Dispatchは、元々はNetflixが、同社のさまざまなツールを集めて、インシデント発生時のワークフローを簡略化するために統合したものだ。シニアセキュリティマネージャのKevin Glisson氏によると、
インシデントの報告を可能な限りスムーズにすることで、緊急時に必要なリソースを確保するための明確な手順をユーザに提供したいのです。
Netflixが主張するDispatchの大きなメリットのひとつは、インシデント対応者(incident commander)が実行しなければならない手作業操作の削減である。インシデント発生時には、問題解決を主導する担当者としてインシデント対応者が指名される。Dispatchは、多数のツールを統合することによって、すべての関係者によるリソースアクセスを管理し、データストリームの関連付けを支援する。
Dispatchは、GSuite(Docs、Drive、Sheets、Calendar、Groups)、Jira、PagerDuty、Slackなど、多数のツールの統合をサポートしている。これらはいずれもNetflixで使用されているツールだが、さらにDispatchには、プラグインフレームワーク経由で他のインテグレーションを追加する機能が備えられている。

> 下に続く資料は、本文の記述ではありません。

Lemma get_free_page_ok s X fuel : mm_ok s X -> (1 <= fuel)%nat -> (exists n, mem_map s !! n = Some 0) ->
  exists n, mem_map s !! n = Some 0 /\ addr_of n < HIGH_MEMORY s /\ get_free_page fuel s = Ok (addr_of n) (grabbed n s).
Proof.
  intros Hok Hf [n0 Hn0].
  destruct (last_free_some (mem_map s) PAGING_PAGES n0) as (n & E & Hn); [rewrite <- (ok_len _ _ Hok); by eapply lookup_lt_Some|done|].
  assert (addr_of n < HIGH_MEMORY s) as Hh.
  { destruct (Z.lt_ge_cases (addr_of n) (HIGH_MEMORY s)) as [|Hge]; [done|]. by destruct (ok_nonex _ _ Hok n 0 Hn Hge). }
  exists n. split_and!; [done|done|]. destruct fuel as [|fuel]; [lia|]. apply loop_done. unfold get_free_page_step.
  assert (grab_page s = Ok (addr_of n) (grabbed n s)) as Eg.
  { unfold grab_page. erewrite bind_ok by reflexivity. rewrite E. unfold put_map, get_map. erewrite bind_ok.
    2: { erewrite bind_ok; [reflexivity|]. erewrite bind_ok by reflexivity. unfold idx. by rewrite Nat2Z.id, Hn. }
    erewrite bind_ok by reflexivity. rewrite Nat2Z.id, Z.shiftl_mul_pow2 by lia. change (2 ^ 12) with 4096.
    unfold grabbed. replace (Z.of_nat n * 4096 + LOW_MEM) with (addr_of n) by (unfold addr_of; lia). reflexivity. }
  rewrite (bind_ok _ _ _ _ _ Eg). erewrite bind_ok by reflexivity. change (HIGH_MEMORY (grabbed n s)) with (HIGH_MEMORY s).
  rewrite (proj2 (Z.leb_gt _ _) Hh). rewrite (proj2 (Z.eqb_neq _ _)) by (unfold addr_of, LOW_MEM; lia). reflexivity.
Qed.

Lemma grabbed_mem s X n a : mm_ok s X -> mem_map s !! n = Some 0 -> slot (mem s) a -> mem (grabbed n s) a = mem s a.
Proof. intros Hok Hn Ha. unfold grabbed. cbn. unfold fill_page. by rewrite (unused_no_slot s X n a Hok Hn Ha). Qed.
Lemma grabbed_slot s X n a : mm_ok s X -> mem_map s !! n = Some 0 -> slot (mem (grabbed n s)) a <-> slot (mem s) a.
Proof. intros Hok Hn. apply slot_ext. intros d Hd. eapply grabbed_mem; [done..|by left]. Qed.
Lemma grabbed_tslot s X n a : mm_ok s X -> mem_map s !! n = Some 0 -> tslot (mem (grabbed n s)) a <-> tslot (mem s) a.
Proof. intros Hok Hn. apply tslot_ext. intros d Hd. eapply grabbed_mem; [done..|by left]. Qed.

Lemma get_map_ok i c s : mem_map s !! Z.to_nat i = Some c -> get_map i s = Ok c s.
Proof. intros Hc. unfold get_map. erewrite bind_ok by reflexivity. unfold idx. by rewrite Hc. Qed.
Lemma put_map_ok i v c s : mem_map s !! Z.to_nat i = Some c -> put_map i v s = Ok tt (set_map (<[Z.to_nat i := v]> (mem_map s)) s).
Proof. intros Hc. unfold put_map. by rewrite (bind_ok _ _ _ _ _ (get_map_ok _ _ _ Hc)). Qed.
Lemma map_nr e : LOW_MEM <= e < 4294967296 -> Z.to_nat (Z.shiftr (e - LOW_MEM) 12) = nr (page_of e).
Proof.
  intros He. unfold nr. rewrite page_of_spec by (unfold word, LOW_MEM in *; lia). rewrite Z.shiftr_div_pow2 by lia. change (2 ^ 12) with 4096.
  f_equal. unfold LOW_MEM. change 1048576 with (256 * 4096). replace (e - 256 * 4096) with (e + (-256) * 4096) by lia.
  rewrite Z.div_add by lia. replace (4096 * (e / 4096) - 256 * 4096) with ((e / 4096 - 256) * 4096) by lia. rewrite Z.div_mul by lia. lia.
Qed.
Lemma MAP_NR_nr p : frame p -> LOW_MEM <= p -> Z.to_nat (MAP_NR p) = nr p.
Proof.
  intros [H1 H2] Hp. unfold MAP_NR. unfold word, LOW_MEM in *. rewrite u32_id by lia. rewrite map_nr by (unfold LOW_MEM; lia).
  f_equal. rewrite page_of_spec by (unfold word; lia). pose proof (Z.div_mod p 4096). lia.
Qed.
Lemma copied_dir s k s' : copied s k -> (k < n)%nat -> present (mem s0 (df k)) = true -> dir_copied s s' X (df k) (dt k) (fork_need (S k)) -> copied s' (S k).
Proof.
  intros Hc Hk Hp [D1 D2 D3 D4 D5 D6 D7 D8 D9]. pose proof Hc as [C1 C2 C3 C4 C5 C6 C7 C8 C9].
  assert (forall i, (i < 1024)%nat -> pte (mem s) (df k) i = pte (mem s0) (df k) i) as Ef.
  { intros i Hi. apply C6; [by apply df_slot| |done]. intros j Hj. split; [lia|apply df_dt; lia]. }
  assert (forall p, mem_map s !! p = Some 0 -> mem_map s0 !! p = Some 0) as Hz.
  { intros p Hz. destruct (mem_map s0 !! p) as [c|] eqn:E.
    - destruct (kp_mono _ _ C7 p c E) as (c' & Hc' & Hle). rewrite Hz in Hc'. injection Hc' as <-. pose proof (ok_byte _ _ Hok0 p c E). f_equal. lia.
    - apply lookup_ge_None in E. apply lookup_lt_Some in Hz. rewrite (ok_len _ _ C1) in Hz. rewrite (ok_len _ _ Hok0) in E. lia. }
  split.
  - done.
  - by rewrite D2.
  - intros d Hd Hj. rewrite D3 by (done || apply Hj; lia). apply C3; [done|]. intros j Hj'. apply Hj. lia.
  - by rewrite D4.
  - intros j i Hj Hi. destruct (decide (j = k)) as [->|].
    + specialize (D5 i Hi). rewrite Ef in D5 by done. destruct D5 as [E1 E2]. split; [done|]. destruct (swapped (pte (mem s0) (df k) i)); [|done].
      destruct E2 as (p & Hp' & Efp & Ec). exists p. split_and!; [by apply Hz|done|]. by rewrite <- C4.
    + eapply (passed_on_kept s k); [done|done|apply df_slot; lia|done| | |apply C5; [lia|done]].
      * apply D6; [apply df_slot; lia|lia|apply df_dt; lia|done].
      * apply D6; [apply dt_slot; lia|apply not_eq_sym, df_dt; lia|lia|done].
  - intros d i Hd Hj Hi. destruct (Hj k ltac:(lia)). rewrite D6 by done. apply C6; [done| |done]. intros j Hj'. apply Hj. lia.
  - eapply kept_trans; [exact Hok0| |exact C7|done]. by rewrite (ok_len _ _ C1), (ok_len _ _ Hok0).
  - intros p c Hc' Hc0 Hr. assert (mem_map s !! p = Some c) as Hs.
    { apply C8; [done|done|]. intros j i Hj. apply Hr. lia. }
    rewrite D8; [done|congruence|]. intros i Hi. rewrite Ef by done. apply Hr; [lia|done].
  - done.
Qed.
(* ===== verification/LinuxExit.v ===== *)
(** * Linux 0.12: giving back the page tables

    [free_page_tables] drops every reference of a range of directory entries;
    demonstrations of a fork, a write and an exit on a small memory. *)

From stdpp Require Import gmap.
From S2P Require Import Prelude LinuxMm LinuxCow LinuxFork.

(** The swap map lies in a page the kernel holds. *)
Definition bitmap_ok (s : mm) (X : nat -> Z) : Prop :=
  forall b, swap_bitmap s = Some b -> exists k, b = addr_of k /\ (k < PAGING_PAGES)%nat /\ 1 <= X k.
Definition in_bitmap (s : mm) (x : Z) : Prop := exists b, swap_bitmap s = Some b /\ in_page b x = true.

Lemma bitmap_no_slot s X x : mm_ok s X -> bitmap_ok s X -> in_bitmap s x -> ~ slot (mem s) x.
Proof.
  intros Hok Hb (b & Eb & Hx) Hs. destruct (Hb b Eb) as (k & -> & Hk & HX). apply in_page_spec in Hx.
  destruct Hs as [[Hd _]|(d & Hd & Hp & Hr & _)]; [unfold addr_of, LOW_MEM in Hx; lia|].
  destruct (ok_tab _ _ Hok d Hd Hp) as [T1 T2].
  assert (addr_of k = page_of (mem s d)) as E by (eapply frames_apart; [by apply frame_addr_of|by eapply dir_frame|exact Hx|exact Hr]).
  destruct (sole_ref s X Hok d d (nr (page_of (mem s d)))) as [_ E0]; [by left|by left|by split_and!; [|lia|]|by split_and!; [|lia|]|done|].
  rewrite <- E, nr_addr_of in E0. lia.
Qed.

(** States that differ in the swap map and in messages only. *)
Record bframe (s s' : mm) : Prop := {
  bf_mem : forall x, ~ in_bitmap s x -> mem s' x = mem s x;
  bf_map : mem_map s' = mem_map s;
  bf_high : HIGH_MEMORY s' = HIGH_MEMORY s;
  bf_bitmap : swap_bitmap s' = swap_bitmap s }.
(** ** The two views of the task table *)

Definition set_slot (nr : nat) (v : option task_struct) : M lst unit :=
  l ← gets (fun s => task (k_s s)); idx l nr ;;
  modify (fun s => set_ks (set_task (<[nr := v]> (task (k_s s))) (k_s s)) s).
Definition with_mtask (nr : nat) (v : option mtask) (s : lst) : lst :=
  let m := k_m s in
  set_km (mkMm (mem m) (mem_map m) (HIGH_MEMORY m) (swap_bitmap m) (SWAP_DEV m) (swap_page m) (blk_size m) (dir_entry m) (page_entry m)
    (<[nr := v]> (mtasks m)) (mcurrent m) (i_count m) (messages m) (exited m)) s.
Definition set_mtask (nr : nat) (v : option mtask) : M lst unit := modify (with_mtask nr v).
Definition clear_slot (nr : nat) : M lst unit := set_slot nr None ;; set_mtask nr None.

(** ** kernel/fork.c *)

Definition verify_step (fuel : nat) (l : Z * Z) : M lst (Z * Z + unit) :=
  let '(size, start) := l in
  if 0 <? size then lift (write_verify fuel start) ;; mret (inl (s32 (size - 4096), u32 (start + 4096))) else mret (inr tt).
Definition verify_area (fuel : nat) (addr size : Z) : M lst unit :=
  c ← curr; t ← tsk c;
  loop (Z.to_nat (size / 4096) + 3) (verify_step fuel)
    (s32 (size + Z.land addr 4095), u32 (Z.land addr 4294963200 + data_base (info t))).

Definition copy_mem (fuel nr : nat) : M lst Z :=
  c ← curr; t ← tsk c;
  let i := info t in
  if negb (data_base i =? code_base i) then panic "We don't support separate I&D" else
  if data_limit i <? code_limit i then panic "Bad data_limit" else
  let new := u32 (Z.of_nat nr * TASK_SIZE) in
  l ← gets (fun s => mtasks (k_m s));
  p ← idx l nr; p ← deref p;
  set_mtask nr (Some (mkMtask new (end_data p) (executable p) (library p))) ;;
  upd nr (on_info (set_bases new new)) ;;
  r ← lift (copy_page_tables fuel (data_base i) new (data_limit i));
  if negb (r =? 0) then lift (free_page_tables new (data_limit i)) ;; mret (- ENOMEM) else mret 0.

(** The registers a system call saved. *)
Record regs := mkRegs {
  r_ebp : Z; r_edi : Z; r_esi : Z; r_gs : Z; r_ebx : Z; r_ecx : Z; r_edx : Z;
  r_fs : Z; r_es : Z; r_ds : Z; r_eip : Z; r_cs : Z; r_eflags : Z; r_esp : Z; r_ss : Z }.
Definition sel (v : Z) : Z := Z.land v 65535.
Definition child_tss (nr : nat) (p : Z) (r : regs) : tss_struct :=
  mkTss (u32 (4096 + p)) (r_eip r) (r_eflags r) 0 (r_ecx r) (r_edx r) (r_ebx r) (r_esp r) (r_ebp r) (r_esi r) (r_edi r)
    (sel (r_es r)) (sel (r_cs r)) (sel (r_ss r)) (sel (r_ds r)) (sel (r_fs r)) (sel (r_gs r)) (_LDT (Z.of_nat nr)) 0 16 2147483648.
Definition child_of (t : task_struct) (pid now : Z) (r : tss_struct) : task_struct :=
  mkTask TASK_UNINTERRUPTIBLE (priority t) (priority t) 0 (blocked t) pid (p_pptr t) (uid t) (euid t) (gid t) (egid t) (timeout t) 0 0 0 (child_info now r (info t)).
(* ===== verification/LinuxLife.v ===== *)
(** * Linux 0.12: birth and death of processes

    The routines of [LinuxProc] run on the tree of [LinuxTree] and on the
    reference counts of [LinuxCow]. *)

From S2P Require Import Prelude LinuxSched LinuxMm LinuxProc LinuxTree.

(** ** Running on a task table *)

Definition with_tasks (l : list (option task_struct)) (s : lst) : lst := set_ks (set_task l (k_s s)) s.
Notation tasks_of s := (task (k_s s)).

Lemma with_tasks_id s : with_tasks (tasks_of s) s = s.
Proof. by destruct s as [[] ? ? ? ? ? ? ? ?]. Qed.

Lemma tsk_ok i t s : tasks_of s !! i = Some (Some t) -> tsk i s = Ok t s.
Proof.
  intros H. unfold tsk. erewrite lift_ok; [|unfold get_task; erewrite bind_ok by reflexivity; erewrite bind_ok by (unfold idx, lget; cbn; by rewrite H); reflexivity].
  by destruct s as [[] ? ? ? ? ? ? ? ?].
Qed.
Lemma upd_ok i t f s : tasks_of s !! i = Some (Some t) -> upd i f s = Ok tt (with_tasks (<[i := Some (f t)]> (tasks_of s)) s).
Proof.
  intros H. unfold upd. erewrite lift_ok; [reflexivity|]. unfold upd_task. erewrite bind_ok; [reflexivity|]. unfold get_task.
  erewrite bind_ok by reflexivity. erewrite bind_ok by (unfold idx, lget; cbn; by rewrite H). reflexivity.
Qed.
Lemma set_slot_ok i x v s : tasks_of s !! i = Some x -> set_slot i v s = Ok tt (with_tasks (<[i := v]> (tasks_of s)) s).
Proof. intros H. unfold set_slot. erewrite bind_ok by reflexivity. erewrite bind_ok by (unfold idx; by rewrite H). reflexivity. Qed.
Lemma clear_slot_ok i x s : tasks_of s !! i = Some x -> clear_slot i s = Ok tt (with_tasks (<[i := None]> (tasks_of s)) (with_mtask i None s)).
Proof. intros H. unfold clear_slot. by rewrite (bind_ok _ _ _ _ _ (set_slot_ok i x None s H)). Qed.
Lemma bind_upd {A} i t f s (k : unit -> M lst A) : tasks_of s !! i = Some (Some t) ->
  (upd i f ≫= k) s = k tt (with_tasks (<[i := Some (f t)]> (tasks_of s)) s).
Proof. intros H. by rewrite (bind_ok _ _ _ _ _ (upd_ok i t f s H)). Qed.
Lemma bind_tsk {A} i t s (k : task_struct -> M lst A) : tasks_of s !! i = Some (Some t) -> (tsk i ≫= k) s = k t s.
Proof. intros H. by rewrite (bind_ok _ _ _ _ _ (tsk_ok i t s H)). Qed.

(** What of a task the links are not: the scheduler's part, and identity. *)
Definition attrs (t : task_struct) : Z * Z * Z * Z * Z * (Z * Z * Z) * (Z * Z) :=
  (counter t, priority t, pid t, state t, exit_code (info t), (pgrp (info t), session (info t), leader (info t)), (cutime (info t), cstime (info t))).
Definition sview (l : list (option task_struct)) (i : nat) : option _ :=
  match l !! i with Some (Some t) => Some (attrs t) | _ => None end.

Lemma view_insert l i t j : (i < length l)%nat -> view (<[i := Some t]> l) j = if decide (j = i) then Some (links_of t) else view l j.
Proof. intros Hi. unfold view. case_decide as D; [subst; by rewrite list_lookup_insert_eq|by rewrite list_lookup_insert_ne]. Qed.
Lemma sview_insert l i t j : (i < length l)%nat -> sview (<[i := Some t]> l) j = if decide (j = i) then Some (attrs t) else sview l j.
Proof. intros Hi. unfold sview. case_decide as D; [subst; by rewrite list_lookup_insert_eq|by rewrite list_lookup_insert_ne]. Qed.
Lemma view_lookup l i k : view l i = Some k <-> exists t, l !! i = Some (Some t) /\ links_of t = k.
Proof.
  unfold view. split; [|intros (t & -> & <-); done]. destruct (l !! i) as [[t|]|]; try done. intros [= <-]. by exists t.
Qed.
Lemma sview_same l l' i t : sview l' i = sview l i -> l !! i = Some (Some t) -> exists t', l' !! i = Some (Some t') /\ attrs t' = attrs t.
Proof. unfold sview. intros E H. rewrite H in E. destruct (l' !! i) as [[t'|]|]; try done. exists t'. split; [done|congruence]. Qed.

Lemma sched_ok_sview s l : sched_ok s -> length l = length (task s) -> (forall i, sview l i = sview (task s) i) -> sched_ok (set_task l s).
Proof.
  intros [H1 H2] Hl Hs. split; cbn; [by rewrite Hl|]. intros i t Hi. specialize (Hs i). unfold sview in Hs. rewrite Hi in Hs.
  destruct (task s !! i) as [[t0|]|] eqn:E; try done. injection Hs as E1 E2 _ _ _ _ _ _ _ _. specialize (H2 i t0 E). unfold task_ok in *. by rewrite E1, E2.
Qed.
(** ** exit *)

(** The task [c] can exit: it is neither the idle task nor init, it has its
    own 64 megabytes, is no session leader, and orphans no process group.
    (For a session leader, and for an orphaned group, [do_exit] goes through
    all slots of the task table without testing for empty ones.) *)
Record exit_pre (s : lst) (kids : nat -> list nat) (c : nat) (t : task_struct) (n1 n2 : nat) : Prop := {
  xp_current : current (k_s s) = c;
  xp_task : tasks_of s !! c = Some (Some t);
  xp_c : c <> 0%nat /\ c <> 1%nat;
  xp_sched : sched_ok (k_s s);
  xp_base : code_base (info t) = 4194304 * (16 * Z.of_nat c) /\ data_base (info t) = 4194304 * (16 * Z.of_nat c);
  xp_code : 0 < code_limit (info t) <= 67108864 /\ Z.of_nat n1 = (code_limit (info t) + 4194303) / 4194304;
  xp_data : 0 < data_limit (info t) <= 67108864 /\ Z.of_nat n2 = (data_limit (info t) + 4194303) / 4194304;
  xp_leader : leader (info t) = 0;
  xp_quiet : quiet (tasks_of s) kids c;
  xp_files : length (filp (info t)) = NR_OPEN;
  xp_mtask : exists mt, mtasks (k_m s) !! c = Some (Some mt) }.

Lemma limit_dirs n lim : 0 < lim <= 67108864 -> Z.of_nat n = (lim + 4194303) / 4194304 -> Z.of_nat n <= 16.
Proof. intros Hl ->. apply Z.lt_succ_r, Z.div_lt_upper_bound; lia. Qed.

(** The memory routines touch neither the tasks nor the inodes. *)
Definition mkeep {A} (m : M mm A) : Prop := forall s a s', m s = Ok a s' -> mtasks s' = mtasks s /\ i_count s' = i_count s.
Lemma mkeep_bind {A B} (m : M mm A) (f : A -> M mm B) : mkeep m -> (forall a, mkeep (f a)) -> mkeep (m ≫= f).
Proof.
  intros Hm Hf s b s' E. unfold mbind, M_bind in E. destruct (m s) as [a s1| | | |] eqn:Em; try done. destruct (Hf a s1 b s' E) as [-> ->]. by eapply Hm.
Qed.
Lemma mkeep_get {A} (f : mm -> A) : mkeep (gets f).
Proof. intros s a s' E. by injection E as _ <-. Qed.
Lemma mkeep_mod f : (forall s, mtasks (f s) = mtasks s /\ i_count (f s) = i_count s) -> mkeep (modify f).
Proof. intros Hf s a s' E. unfold modify in E. injection E as _ E. rewrite <- E. apply Hf. Qed.
Lemma mkeep_ret {A} (a : A) : mkeep (mret a).
Proof. intros s b s' E. by injection E as _ <-. Qed.
Lemma mkeep_panic {A} m : mkeep (panic (A := A) m).
Proof. done. Qed.
Lemma mkeep_idx {A} (l : list A) i : mkeep (idx l i).
Proof. intros s a s'. unfold idx. destruct (l !! i); [intros E; by injection E as _ <-|done]. Qed.
Lemma mkeep_for i n f : (forall j, mkeep (f j)) -> mkeep (for_range i n f).
Proof. intros Hf. revert i. induction n as [|n IH]; intros i; cbn [for_range]; [apply mkeep_ret|]. apply mkeep_bind; [apply Hf|]. intros _. apply IH. Qed.
Lemma mkeep_loop {A B} n (f : A -> M mm (A + B)) x : (forall y, mkeep (f y)) -> mkeep (loop n f x).
Proof.
  intros Hf. revert x. induction n as [|n IH]; intros x; cbn [loop]; [done|]. apply mkeep_bind; [apply Hf|]. intros [y|b]; [apply IH|apply mkeep_ret].
Qed.
Ltac mkeep := repeat match goal with
  | |- mkeep (loop _ _ _) => apply mkeep_loop; intros ?
  | |- mkeep (mbind _ _) => apply mkeep_bind; [|intros ?]
  | |- mkeep (gets _) => apply mkeep_get
  | |- mkeep (mret _) => apply mkeep_ret
  | |- mkeep (panic _) => apply mkeep_panic
  | |- mkeep (idx _ _) => apply mkeep_idx
  | |- mkeep (for_range _ _ _) => apply mkeep_for; intros ?
  | |- mkeep (modify _) => apply mkeep_mod; intros; split; reflexivity
  | |- mkeep (if ?b then _ else _) => destruct b
  | |- mkeep (match ?x with _ => _ end) => destruct x
  end.
Lemma mkeep_free from size : mkeep (free_page_tables from size).
Proof.
  unfold free_page_tables, free_dir, free_entry, free_page, swap_free, setbit, put_map, get_map, rd, wr, printk, skip. mkeep.
Qed.
Lemma mkeep_copy fuel from to size : mkeep (copy_page_tables fuel from to size).
Proof.
  assert (forall a, mkeep (free_page a)) as H1 by (intros a; unfold free_page, put_map, get_map, skip; mkeep).
  assert (mkeep get_swap_page) as H2 by (unfold get_swap_page, get_swap_step, clrbit, rd, wr; mkeep).
  assert (forall a, mkeep (try_to_swap_out a)) as H3.
  { intros a. unfold try_to_swap_out, get_map, write_swap_page, rd, wr. mkeep; auto. }
  assert (mkeep (get_free_page fuel)) as H4.
  { unfold get_free_page, get_free_page_step, grab_page, swap_out, swap_out_step, next_table_step, find_dir_step, next_dir, put_map, get_map, printk, rd. mkeep; auto. }
  unfold copy_page_tables, copy_dir, copy_entry, read_swap_page, put_map, get_map, rd, wr, skip. mkeep; auto.
Qed.

(** [do_exit] from where the files are gone, and from where the children are. *)
Definition exit_last (fuel c : nat) : M lst unit :=
  t ← tsk c;
  leave_session t ;;
  m ← gets last_task_used_math;
  (if bool_decide (m = Some c) then modify (set_math None) else skip) ;;
  audit_ptree ;;
  lift (schedule fuel).
Definition exit_rest (fuel : nat) (code : Z) (c : nat) : M lst unit :=
  upd c (fun t => on_info (set_exit_code code) (set_state TASK_ZOMBIE t)) ;; pass_children c ;; exit_last fuel c.

Lemma exit_memory fuel code s X kids c t n1 n2 : exit_pre s kids c t n1 n2 -> mm_ok (k_m s) X -> bitmap_ok (k_m s) X ->
  exists s3 l3, do_exit fuel code s = exit_rest fuel code c s3 /\ k_s s3 = set_task l3 (k_s s) /\ linked (tasks_of s) l3 (view (tasks_of s)) /\
    mm_ok (k_m s3) X /\ (forall j, (j < n2)%nat -> present (mem (k_m s3) (4 * (16 * Z.of_nat c) + 4 * Z.of_nat j)) = false).
Proof.
  intros [X1 X2 [X3 X4] X5 [B1 B2] [C1 C2] [D1 D2] X6 X7 X8 [mt X9]] Hok Hb.
  pose proof (limit_dirs _ _ C1 C2) as L1. pose proof (limit_dirs _ _ D1 D2) as L2.
  assert (c < 64)%nat as Hc64 by (apply lookup_lt_Some in X2; rewrite (so_len _ X5) in X2; exact X2).
  destruct (free_page_tables_ok (k_m s) X (16 * Z.of_nat c) n1 (code_limit (info t)) Hok Hb ltac:(lia) ltac:(lia) ltac:(lia) C2) as (m1 & E1 & F1).
  destruct (mkeep_free _ _ _ _ _ E1) as [K1 _]. pose proof (tf_bitmap _ _ _ _ _ F1) as Bm1.
  assert (bitmap_ok m1 X) as Hb1 by (intros b; rewrite Bm1; apply Hb).
  destruct (free_page_tables_ok m1 X (16 * Z.of_nat c) n2 (data_limit (info t)) (tf_ok _ _ _ _ _ F1) Hb1 ltac:(lia) ltac:(lia) ltac:(lia) D2) as (m2 & E2 & F2).
  destruct (mkeep_free _ _ _ _ _ E2) as [K2 _]. set (s2 := set_km m2 (set_km m1 s)).
  destruct (drop_files_ok s2 c t mt) as (s3 & l3 & E3 & S3 & L3 & M3 & _); [exact X2|done|cbn; by rewrite K2, K1|].
  exists s3, l3. split_and!; [|exact S3|exact L3|by eapply mm_same_ok; [apply F2|]|].
  - unfold do_exit. rewrite (bind_ok _ _ _ c s) by (unfold curr, gets; by rewrite X1). rewrite (bind_tsk _ _ _ _ X2), B1, B2.
    rewrite (bind_ok _ _ _ _ _ (lift_m _ s _ _ E1)), (bind_ok _ _ _ _ _ (lift_m _ (set_km m1 s) _ _ E2)). fold s2. by rewrite (bind_ok _ _ _ _ _ E3).
  - intros j Hj. rewrite (ms_mem _ _ M3). by apply F2.
Qed.

Lemma exit_last_ok fuel s c t kids depth : (2 <= fuel)%nat -> tasks_of s !! c = Some (Some t) -> leader (info t) = 0 -> state t = TASK_ZOMBIE -> c <> 0%nat ->
  sched_ok (k_s s) -> current (k_s s) = c -> tree (view (tasks_of s)) kids depth ->
  exists s', exit_last fuel c s = Switched s' /\ current (k_s s') <> c /\ k_m s' = k_m s /\ events (k_s s') = events (k_s s) /\
    (forall i, view (tasks_of s') i = view (tasks_of s) i) /\
    (forall i t, tasks_of s !! i = Some (Some t) -> exists u, tasks_of s' !! i = Some (Some u) /\ kept_task t u).
Proof.
  intros Hf Hc Hl Hz Hc0 Hs Hcur Ht. unfold exit_last. rewrite (bind_tsk _ _ _ _ Hc). unfold leave_session. rewrite Hl. cbn [Z.eqb]. erewrite bind_ok by reflexivity.
  erewrite bind_ok by reflexivity. set (s1 := if bool_decide (last_task_used_math s = Some c) then set_math None s else s).
  assert (k_s s1 = k_s s /\ k_m s1 = k_m s) as [Es Em] by (unfold s1; by case_bool_decide).
  rewrite (bind_ok _ _ _ tt s1) by (unfold s1; by case_bool_decide).
  rewrite (bind_ok _ _ _ _ _ (audit_ok s1 kids depth ltac:(by rewrite Es) ltac:(rewrite Es; apply Hs))).
  destruct (schedule_run (k_s s1) fuel ltac:(by rewrite Es) Hf) as (n & s2 & E & _ & Hn & Hev & Hcu & Hv & Hk). rewrite Es in *.
  assert (n <> c) as Hnc.
  { intros ->. destruct Hn as [Hn|(u & Hu & Hst)]; [done|]. destruct (Hk c t Hc) as (w & Hw & (_ & _ & Kz & _)). rewrite Hu in Hw. injection Hw as <-. rewrite (Kz Hz) in Hst. done. }
  assert ((n =? current (k_s s))%nat = false) as Hb by (apply Nat.eqb_neq; by rewrite Hcur). rewrite Hb in E.
  exists (set_ks (set_current n s2) s1). split_and!; [|done|done|done|done|done]. unfold lift. cbn [lget lens_ks]. by rewrite Es, E.
Qed.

teams用のエントリポイントも用意されており、適切なチームに対してインシデントの報告と参加要請を行うことができる。作成されたインシデント報告は、https://<your-dispatch-domain>/incidents/report
に配置される。インシデントレポートが作成されると、Dispatchは、システムに現在統合されているすべてのリソースに対するリンクとアクセスを提供する。
インシデントレポートが作成されると、Dispatchは、関係者をインシデント専用のSlackチャネルに参加させる。参加する関係者が誰であるかは、Dispatch Admin UIで設定されたルールに基づいて決定される。ルールにはインシデントのタイプや緊急性、説明をベースにした関係者の招集を設定することができる。新たに参加したすべての関係者には、インシデント対応者が誰であるかを含む、インシデントの簡潔なサマリが提供される。
Dispatchは通知機能も備えており、インシデントの認識が組織内の必要な人たちに対して確実に伝わるように支援する。通知は一定周期で送信することも可能で、インシデント対応者が同じような操作をしなくても済むようにしてくれる。さらに通知には、受信者自身がインシデント対応に参加するためのリンクも提供されている。
DispatchはPython 3.8で、FastAPI、VueJS UI、Postgresを使って開発された。インストールと運用にはDockerの使用が推奨されている。入手はNetflix Open Sourceサイトから可能で、セットアップとコンフィギュレーションに関する詳細なインストラクションも提供されている。